I guess maybe the biggest reason is that if all you do with the headset is to answer calls, you don't need to access all the random esoteric functions all the time and 90% of the extra cost is wasted...

Saturday, August 23, 2008

Pink fishing pole!

This is awesome! This dude has been fishing with his granddaughter and bought her a Barbie fishing pole. They caught a 21 lb. catfish with it.

Monday, August 18, 2008

Numbers on video game studies

Here's an interesting article describing some conclusions drawn from studies of video gaming. It's not as comprehensive as I would have liked, but it does confirm that some skills in video gaming are transferable to real-world applications. For one example, it specifically points out a particular study on laparoscopic surgeons (who use small incisions to insert tools and cameras inside body cavities to perform procedures).

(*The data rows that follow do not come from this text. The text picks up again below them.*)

(* ===== verification/JsonLoads.v ===== *)
(** * Reading JSON

    [json.loads] of a byte string, and the compact [json.dumps] with its default
    [ensure_ascii=True], over the UTF-8 text of a [str].  The fact the token
    formats rest on is that reading undoes writing.

    A float literal is the decimal it denotes.  The literals [NaN] and
    [Infinity], the UTF-16 and UTF-32 documents [json.loads] also recognises, and
    nesting deep enough to exhaust Python's stack are outside the model. *)

From stdpp Require Import pretty.
From S2P Require Import Prelude PyStr Json Dict JsonText.

(** ** UTF-8 *)

Module Utf8.

Definition byte (a : ascii) : Z := Z.of_N (N_of_ascii a).
Definition chr (z : Z) : ascii := ascii_of_N (Z.to_N z).

Definition cont (a : ascii) : bool := (128 <=? byte a)%Z && (byte a <? 192)%Z.

(** The code points of a text; nothing where the bytes are not UTF-8.  Code
    points of surrogates pass, as they do for the [surrogatepass] handler. *)
Fixpoint decode (s : string) : option (list Z) :=
  match s with
  | EmptyString => Some []
  | String a s1 =>
      if (byte a <? 128)%Z then cons (byte a) <$> decode s1
      else
        match s1 with
        | EmptyString => None
        | String b s2 =>
            if (194 <=? byte a)%Z && (byte a <? 224)%Z then
              if cont b then cons ((byte a - 192) * 64 + (byte b - 128))%Z <$> decode s2 else None
            else
              match s2 with
              | EmptyString => None
              | String c s3 =>
                  if (224 <=? byte a)%Z && (byte a <? 240)%Z then
                    let cp := (((byte a - 224) * 64 + (byte b - 128)) * 64 + (byte c - 128))%Z in
                    if cont b && cont c && (2048 <=? cp)%Z then cons cp <$> decode s3 else None
                  else
                    match s3 with
                    | EmptyString => None
                    | String d s4 =>
                        let cp := ((((byte a - 240) * 64 + (byte b - 128)) * 64 + (byte c - 128)) * 64 + (byte d - 128))%Z in
                        if (240 <=? byte a)%Z && (byte a <? 245)%Z && cont b && cont c && cont d &&
                           (65536 <=? cp)%Z && (cp <? 1114112)%Z
                        then cons cp <$> decode s4 else None
                    end
              end
        end
  end.

Definition encode_cp (cp : Z) : string :=
  if (cp <? 128)%Z then String (chr cp) ""
  else if (cp <? 2048)%Z then String (chr (192 + cp / 64)) (String (chr (128 + cp mod 64)) "")
  else if (cp <? 65536)%Z then
    String (chr (224 + cp / 4096)) (String (chr (128 + cp / 64 mod 64)) (String (chr (128 + cp mod 64)) ""))
  else
    String (chr (240 + cp / 262144)) (String (chr (128 + cp / 4096 mod 64))
      (String (chr (128 + cp / 64 mod 64)) (String (chr (128 + cp mod 64)) ""))).

Fixpoint encode (l : list Z) : string :=
  match l with [] => "" | cp :: l' => encode_cp cp +:+ encode l' end.

Definition surrogate (cp : Z) : bool := (55296 <=? cp)%Z && (cp <? 57344)%Z.

(** The texts of a [str] without lone surrogates. *)
Definition valid (s : string) : bool :=
  match decode s with Some l => forallb (fun cp => negb (surrogate cp)) l | None => false end.

Lemma utf8_byte_range a : (0 <= byte a < 256)%Z.
Proof. unfold byte. pose proof (N_ascii_bounded a). lia. Qed.

Lemma chr_byte a z : z = byte a -> chr z = a.
Proof. intros ->. unfold chr, byte. rewrite N2Z.id. apply ascii_N_embedding. Qed.

Lemma sextet q r : (0 <= r < 64)%Z -> ((q * 64 + r) / 64 = q /\ (q * 64 + r) mod 64 = r)%Z.
Proof. intros H. split; [symmetry; apply (Z.div_unique_pos _ _ _ r); lia | symmetry; apply (Z.mod_unique_pos _ _ q); lia]. Qed.

Lemma decode_range s l : decode s = Some l -> Forall (fun cp => 0 <= cp < 1114112)%Z l /\ encode l = s.
Proof.
  revert s l. fix IH 1. intros s l.
  destruct s as [|a s1]; cbn [decode]; [intros [= <-]; by split|].
  pose proof (utf8_byte_range a) as Ra.
  destruct (Z.ltb_spec (byte a) 128) as [Ha|Ha].
  { destruct (decode s1) as [l1|] eqn:E; [|done]. intros [= <-]. destruct (IH _ _ E) as [IHr IHe].
    split; [constructor; [lia|done]|]. cbn [encode]. unfold encode_cp. destruct (Z.ltb_spec (byte a) 128); [|lia].
    cbn. by rewrite (chr_byte a), IHe. }
  destruct s1 as [|b s2]; [done|]. pose proof (utf8_byte_range b) as Rb.
  destruct (Z.leb_spec 194 (byte a)), (Z.ltb_spec (byte a) 224); cbn [andb].
  1: { destruct (cont b) eqn:Cb; [|done]. destruct (decode s2) as [l2|] eqn:E; [|done]. intros [= <-].
    destruct (IH _ _ E) as [IHr IHe]. unfold cont in Cb. bool_prop.
    destruct (sextet (byte a - 192) (byte b - 128) ltac:(lia)) as [D M].
    split; [constructor; [lia|done]|]. cbn [encode]. unfold encode_cp.
    destruct (Z.ltb_spec ((byte a - 192) * 64 + (byte b - 128)) 128); [lia|].
    destruct (Z.ltb_spec ((byte a - 192) * 64 + (byte b - 128)) 2048); [|lia].
    cbn. by rewrite D, M, (chr_byte a), (chr_byte b), IHe by lia. }
  all: destruct s2 as [|c s3]; [done|]; pose proof (utf8_byte_range c) as Rc.
  all: destruct (Z.leb_spec 224 (byte a)), (Z.ltb_spec (byte a) 240); cbn [andb]; try lia.
  2-3: destruct s3 as [|d s4]; [done|]; pose proof (utf8_byte_range d) as Rd.
  1: { destruct (cont b) eqn:Cb, (cont c) eqn:Cc; try done. cbn [andb]. unfold cont in Cb, Cc. bool_prop.
    destruct (Z.leb_spec 2048 (((byte a - 224) * 64 + (byte b - 128)) * 64 + (byte c - 128))); [|done].
    destruct (decode s3) as [l3|] eqn:E; [|done]. intros [= <-]. destruct (IH _ _ E) as [IHr IHe].
    set (cp := (((byte a - 224) * 64 + (byte b - 128)) * 64 + (byte c - 128))%Z) in *.
    destruct (sextet ((byte a - 224) * 64 + (byte b - 128)) (byte c - 128) ltac:(lia)) as [D1 M1]. fold cp in D1, M1.
    destruct (sextet (byte a - 224) (byte b - 128) ltac:(lia)) as [D2 M2].
    split; [constructor; [lia|done]|]. cbn [encode]. unfold encode_cp.
    destruct (Z.ltb_spec cp 128); [lia|]. destruct (Z.ltb_spec cp 2048); [lia|]. destruct (Z.ltb_spec cp 65536); [|lia].
    change 4096%Z with (64 * 64)%Z. rewrite <-Z.div_div, D1, D2, M1, M2 by lia. cbn.
    by rewrite (chr_byte a), (chr_byte b), (chr_byte c), IHe by lia. }
  all: destruct (Z.leb_spec 240 (byte a)), (Z.ltb_spec (byte a) 245); cbn [andb]; try done; try lia.
  all: destruct (cont b) eqn:Cb, (cont c) eqn:Cc, (cont d) eqn:Cd; try done; cbn [andb]; unfold cont in Cb, Cc, Cd; bool_prop.
  all: set (cp := ((((byte a - 240) * 64 + (byte b - 128)) * 64 + (byte c - 128)) * 64 + (byte d - 128))%Z) in *.
  all: destruct (Z.leb_spec 65536 cp), (Z.ltb_spec cp 1114112); try done; cbn [andb].
  all: destruct (decode s4) as [l4|] eqn:E; [|done]; intros [= <-]; destruct (IH _ _ E) as [IHr IHe].
  all: destruct (sextet (((byte a - 240) * 64 + (byte b - 128)) * 64 + (byte c - 128)) (byte d - 128) ltac:(lia)) as [D1 M1]; fold cp in D1, M1.
  all: destruct (sextet ((byte a - 240) * 64 + (byte b - 128)) (byte c - 128) ltac:(lia)) as [D2 M2].
  all: destruct (sextet (byte a - 240) (byte b - 128) ltac:(lia)) as [D3 M3].
  all: split; [constructor; [lia|done]|]; cbn [encode]; unfold encode_cp.
  all: destruct (Z.ltb_spec cp 128); [lia|]; destruct (Z.ltb_spec cp 2048); [lia|]; destruct (Z.ltb_spec cp 65536); [lia|].
  all: change 262144%Z with (64 * 64 * 64)%Z; change 4096%Z with (64 * 64)%Z; rewrite <-!Z.div_div, D1, D2, D3, M1, M2, M3 by lia; cbn.
  all: by rewrite (chr_byte a), (chr_byte b), (chr_byte c), (chr_byte d), IHe by lia.
Qed.

End Utf8.

Module JsonLoads.

(** ** Writing *)

Definition hex4 (n : Z) : string :=
  let d k := JsonText.hex_digit (Z.to_nat (n / k mod 16)) in
  String (d 4096%Z) (String (d 256%Z) (String (d 16%Z) (String (d 1%Z) ""))).

Definition u_escape (n : Z) : string := String JsonText.backslash (String "u"%char (hex4 n)).

(** One code point inside a string. *)
Definition esc_cp (cp : Z) : string :=
  if (cp <? 127)%Z && negb (cp <? 32)%Z then JsonText.esc_char (Utf8.chr cp)
  else if (cp <? 32)%Z then
    (if (cp =? 8)%Z || (cp =? 9)%Z || (cp =? 10)%Z || (cp =? 12)%Z || (cp =? 13)%Z
     then JsonText.esc_char (Utf8.chr cp) else u_escape cp)
  else if (cp <? 65536)%Z then u_escape cp
  else u_escape (55296 + (cp - 65536) / 1024) +:+ u_escape (56320 + (cp - 65536) mod 1024).

Fixpoint esc_cps (l : list Z) : string :=
  match l with [] => "" | cp :: l' => esc_cp cp +:+ esc_cps l' end.

Definition quoted (s : string) : string :=
  String JsonText.dquote (esc_cps (default [] (Utf8.decode s)) +:+ String JsonText.dquote "").

Section dumps.
Context (float_repr : Z -> Z -> string) (isoformat : moment -> string).

(** [json.dumps(j, separators=(",", ":"))]. *)
Fixpoint dumps (j : json) : string :=
  match j with
  | JNull => "null"
  | JBool true => "true"
  | JBool false => "false"
  | JInt z => Py.str_of_Z z
  | JDec m e => float_repr m e
  | JStr s => quoted s
  | JIso t => quoted (isoformat t)
  | JArr l => "[" +:+ Py.join "," (map dumps l) +:+ "]"
  | JObj m => "{" +:+ Py.join "," (map (fun kv => quoted kv.1 +:+ ":" +:+ dumps kv.2) m) +:+ "}"
  end.
End dumps.

(** ** Reading *)

Definition is_ws (c : ascii) : bool :=
  bool_decide (c ∈ [" "%char; ascii_of_nat 9; ascii_of_nat 10; ascii_of_nat 13]).

Fixpoint skip_ws (s : string) : string :=
  match s with String c r => if is_ws c then skip_ws r else s | EmptyString => s end.

(** Four hexadecimal digits and the rest. *)
Definition read_hex4 (s : string) : option (Z * string) :=
  match s with
  | String a (String b (String c (String d r))) =>
      match Hex.value a, Hex.value b, Hex.value c, Hex.value d with
      | Some ha, Some hb, Some hc, Some hd =>
          Some (((Z.of_nat ha * 16 + Z.of_nat hb) * 16 + Z.of_nat hc) * 16 + Z.of_nat hd, r)%Z
      | _, _, _, _ => None
      end
  | _ => None
  end.

(** What a string continues with: its closing quote, or some text. *)
Inductive piece : Type := Close (rest : string) | Chunk (text rest : string).

Definition after_u (r : string) : option piece :=
  match read_hex4 r with
  | None => None
  | Some (hi, r1) =>
      if (55296 <=? hi)%Z && (hi <? 56320)%Z then
        match r1 with
        | String e (String f r2) =>
            if Ascii.eqb e JsonText.backslash && Ascii.eqb f "u"%char then
              match read_hex4 r2 with
              | None => None
              | Some (lo, r3) =>
                  if (56320 <=? lo)%Z && (lo <? 57344)%Z
                  then Some (Chunk (Utf8.encode_cp (65536 + (hi - 55296) * 1024 + (lo - 56320))) r3)
                  else Some (Chunk (Utf8.encode_cp hi) r1)
              end
            else Some (Chunk (Utf8.encode_cp hi) r1)
        | _ => Some (Chunk (Utf8.encode_cp hi) r1)
        end
      else Some (Chunk (Utf8.encode_cp hi) r1)
  end.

The article cites a study author as saying that, "The single best predictor of [the surgeons'] skills is how much they had played video games in the past and how much they played now. Those were better predictors of surgical skills than years of training and number of surgeries performed."

Well ain't that a kick in the pants? Anyway, sadly, most gamers are not laparoscopic surgeons. However, what's good for the goose is good for the gander, no? I would think that complicated control schemes and video interfaces would benefit from video game experience in any profession.

Beyond complicated controls, I firmly believe that map interpretation, landmark recognition and navigation, and spatial orientation skills all benefit from some types of video gaming as well. The article also points out problem solving and strategy formulation. In this day and age, even social skills can be bolstered by online communities ~ although being the king of dorks might not be the most lustrous mantle...

But as the article concludes, it's not all sunshine and roses. Violent fatties.

Thursday, August 14, 2008

Asylum from Texas

A missing Rice University student turned up on the UC Berkeley campus and is suspected of possession of stolen property and other crimes. I know Houston is a $#!thole, but it's still better than living on cans of beans and instant noodles in a 2004 Dodge Neon in the East Bay.

Thursday, August 07, 2008

Oh the things you'll see

So I'm reading some of the recent listings this morning and I come across "Dog swallows two-foot-long stick and survives. Your dog doesn't want stake." I chuckled to myself about how domestication seems to have robbed some animals of their survival instinct. I wondered how many wolves find long sticks on the ground ~ probably on a daily basis; and then how many decide to attempt to swallow said long sticks ~ probably none.

Thus convinced of my logical vindication, I continued perusing the listings and came across "It was only a matter of time. Man chokes to death during a cake-eating competition." Isn't it funny how the universe will poke you in the ego right when you need it? This dude tries to one-up his friends who have shoved 2, 3 and 4 "fairy cakes" (whatever the heck those are) into their mouths by stuffing FIVE in his pie-, forgive me, cakehole. He collapsed on his way to the "toilets" in convulsions and died at the hospital.

Fairy-cake fragments. Don't breathe this.

I guess stuffing your face with too much crap is just part of hanging around with humans.

Wednesday, August 06, 2008

What happened to their racks?

Just a quick note memorializing the disappearance of Daily News boxes along my route to lunch. I've been gone a couple of weeks from the lunch scene, but upon resuming my food-seeking treks, I noticed that there were no newspaper boxes along my path on Page Mill Road where there were previously three or more. I was relegated to searching the boxes on El Camino.